Strange News from Another Star
- English first edition cover (1972)
- Author: Hermann Hesse
- Original title: Märchen
- Translator: Denver Lindley
- Cover artist: David Pocknell
- Language: German
- Genre: Short story
- Publisher: S. Fischer Verlag
- Publication date: 1919
- Publication place: Germany
- Published in English: 1972
- Media type: Print

= Strange News from Another Star =

1919 collection of short stories by Hermann Hesse

Strange News from Another Star is a collection of eight short stories written by the German author Hermann Hesse between 1913 and 1918. It was first published as Märchen in German in 1919 and was translated to English by Denver Lindley in 1972. The first English publication was in 1972.

==Stories==
The stories, with the year in which they were written, are:
- "Augustus" (1913)
- "The Poet" (1913)
- "Flute Dream" (1914)
- "Strange News from Another Star" (1915)
- "The Hard Passage" (1917)
- "A Dream Sequence" (1916)
- "Faldum" (1916)
- "Iris" (1918)

Märchen (which means Fairy Tales) comprised seven of these stories. "Flute Dream" was added for the English publication in 1972 as per an arrangement Hesse had made for the final collected edition of his works.

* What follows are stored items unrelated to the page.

(** * Storage strategies of boltdb-benchmarks: a shallow embedding

    The Go package [strategy] persists [UserInfo] records in a bbolt store
    under six physical layouts.  This development embeds the record, the
    byte-level codecs, an ordered-bucket model of the store with its
    transactions, the six strategies ([binary.go], [binary_with_names.go],
    [multi_kv.go], the nested bucket strategy, and [json.go] and [gob.go]
    over an abstract library codec) and the variants of
    [strategy_variant.go], and states their properties.

    Conventions.  A Go [[]byte] and a Go [string] are both [list byte].
    A w-bit integer is a [Z] with its wrap-around written out.  A [float64]
    (resp. [float32]) is the [Z] holding its IEEE-754 bit pattern, so that
    [math.Float64bits] is the identity; arithmetic and conversions go through
    [spec_float].  A Go function returns its results ([Return]) or panics
    ([Crash]); inside a transaction body, [Fail] is an early [return err].

    The first part holds the embedding and the vocabulary of the statements,
    the second part the proofs. *)

From Stdlib Require Import ZArith List Bool Lia String Ascii Sorted
  Permutation.
From Stdlib Require Import Strings.Byte Floats.SpecFloat DecimalString
  DecimalPos.
Import ListNotations.

Local Open Scope Z_scope.

(* ================================================================== *)
(** * Bytes, fixed-width integers, byte order *)

Definition bytes := list byte.

Definition str (s : string) : bytes := list_byte_of_string s.

Definition Z_of_byte (b : byte) : Z := Z.of_N (Byte.to_N b).

Definition byte_of_Z (z : Z) : byte :=
  match Byte.of_N (Z.to_N (z mod 256)) with
  | Some b => b
  | None => x00
  end.

Definition len (bs : bytes) : Z := Z.of_nat (List.length bs).
(** For a strike of at most 25 digits the product [strike * 1000] is
    exact, or far below one, and its format shows the thousandths of the
    quantized strike. *)
Lemma mul_1000_format (c : N) (e : Z) :
  c <> 0%N -> decimal.ndigits c <= 25 -> decimal.adjusted c e <= 24 ->
  exists d, decimal.mul (Finite false c e) (decimal.of_int 1000) = Return d
            /\ decimal.format_08_0f d = str.zfill 8 (str.of_N (rescaled c e (-3))).
Proof.
  intros Hc Hnd Hadj. rewrite of_int_1000.
  pose proof (pow10_pos 3) as H3.
  pose proof (ndigits_pos c) as Hd.
  assert (Hnd3 : decimal.ndigits (c * 10 ^ 3) = decimal.ndigits c + 3)
    by (rewrite ndigits_mul_pow10 by lia; reflexivity).
  assert (Hlt : (c * 10 ^ 3 < 10 ^ 28)%N) by (apply ndigits_le_prec; context_constants; lia).
  unfold decimal.adjusted in Hadj.
  unfold decimal.mul. cbn [xorb]. rewrite Z.add_0_r.
  destruct (Z.le_gt_cases decimal.Etiny e) as [Hbig|Htiny].
  - rewrite fix_id by (try assumption; context_constants; lia).
    eexists. split; [reflexivity|].
    unfold decimal.format_08_0f. rewrite rescale_finite, rescaled_shift.
    reflexivity.
  - assert (Hq : rescaled c e (-3) = 0%N).
    { apply rescaled_small with (j := 25%N).
      - apply (ndigits_le_iff c 25); lia.
      - context_constants. lia. }
    rewrite Hq.
    unfold decimal._fix. cbv zeta. rewrite Hnd3.
    destruct (N.eqb_spec (c * 10 ^ 3) 0) as [H0|_]; [lia|].
    destruct (Z.ltb_spec decimal.Etop (decimal.ndigits c + 3 + e - decimal.prec));
      [context_constants; lia|].
    destruct (Z.ltb_spec (decimal.ndigits c + 3 + e - decimal.prec) decimal.Etiny);
      [|context_constants; lia].
    destruct (Z.ltb_spec e decimal.Etiny); [|lia].
    set (coeff := if decimal.ndigits c + 3 + e - decimal.Etiny <? 0 then 0%N
                  else decimal.round_half_even (c * 10 ^ 3) (Z.to_N (decimal.Etiny - e))).
    assert (Hcoeff : (coeff <= 10 ^ 28)%N).
    { unfold coeff. destruct (_ <? 0); [lia|].
      eapply N.le_trans; [apply round_half_even_le|].
      pose proof (N.Div0.div_le_upper_bound (c * 10 ^ 3) (10 ^ Z.to_N (decimal.Etiny - e))
                    (c * 10 ^ 3)) as Hdiv.
      pose proof (pow10_pos (Z.to_N (decimal.Etiny - e))) as Hpk.
      assert ((c * 10 ^ 3 / 10 ^ Z.to_N (decimal.Etiny - e) <= c * 10 ^ 3)%N)
        by (apply N.Div0.div_le_upper_bound; nia).
      lia. }
    assert (Hzero : forall c' e', (c' <= 10 ^ 28)%N -> e' <= decimal.Etiny + 1 ->
              decimal.format_08_0f (Finite false c' e') = str.zfill 8 (str.of_N 0)).
    { intros c' e' Hc' He'. unfold decimal.format_08_0f.
      rewrite rescale_finite, (rescaled_small c' e' 0 29%N); [reflexivity| |].
      - apply N.le_lt_trans with (10 ^ 28)%N; [exact Hc' | exact pow10_28_lt_29].
      - context_constants. lia. }
    destruct (decimal.prec <? decimal.ndigits coeff).
    + destruct (Z.ltb_spec decimal.Etop (decimal.Etiny + 1));
        [context_constants; lia|].
      eexists. split; [reflexivity|]. apply Hzero; [|lia].
      eapply N.le_trans; [|exact Hcoeff]. apply N.Div0.div_le_upper_bound. lia.
    + destruct (Z.ltb_spec decimal.Etop decimal.Etiny);
        [context_constants; lia|].
      eexists. split; [reflexivity|]. apply Hzero; [assumption|lia].
Qed.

These stories were also published in The Complete Fairy Tales of Hermann Hesse in 1995 with a new English translation by Jack Zipes. Two of the stories' English titles changed with this new translation:
- "Strange News from Another Star" became "Strange News from Another Planet"
- "The Hard Passage" became "The Difficult Path"

==Background==
These stories were written before and during the First World War and brought Hesse into conflict with supporters of the war, his country and its government. Unlike his earlier works, these stories do not lend themselves to rational interpretation. They are essentially fairy tales dealing with dream worlds, the subconscious and magic. In these stories, Hesse challenged conventional intellectual life and the orthodoxy of the world.

==In popular culture==
- Blur's 1997 self-titled fifth album contains a song of the same name.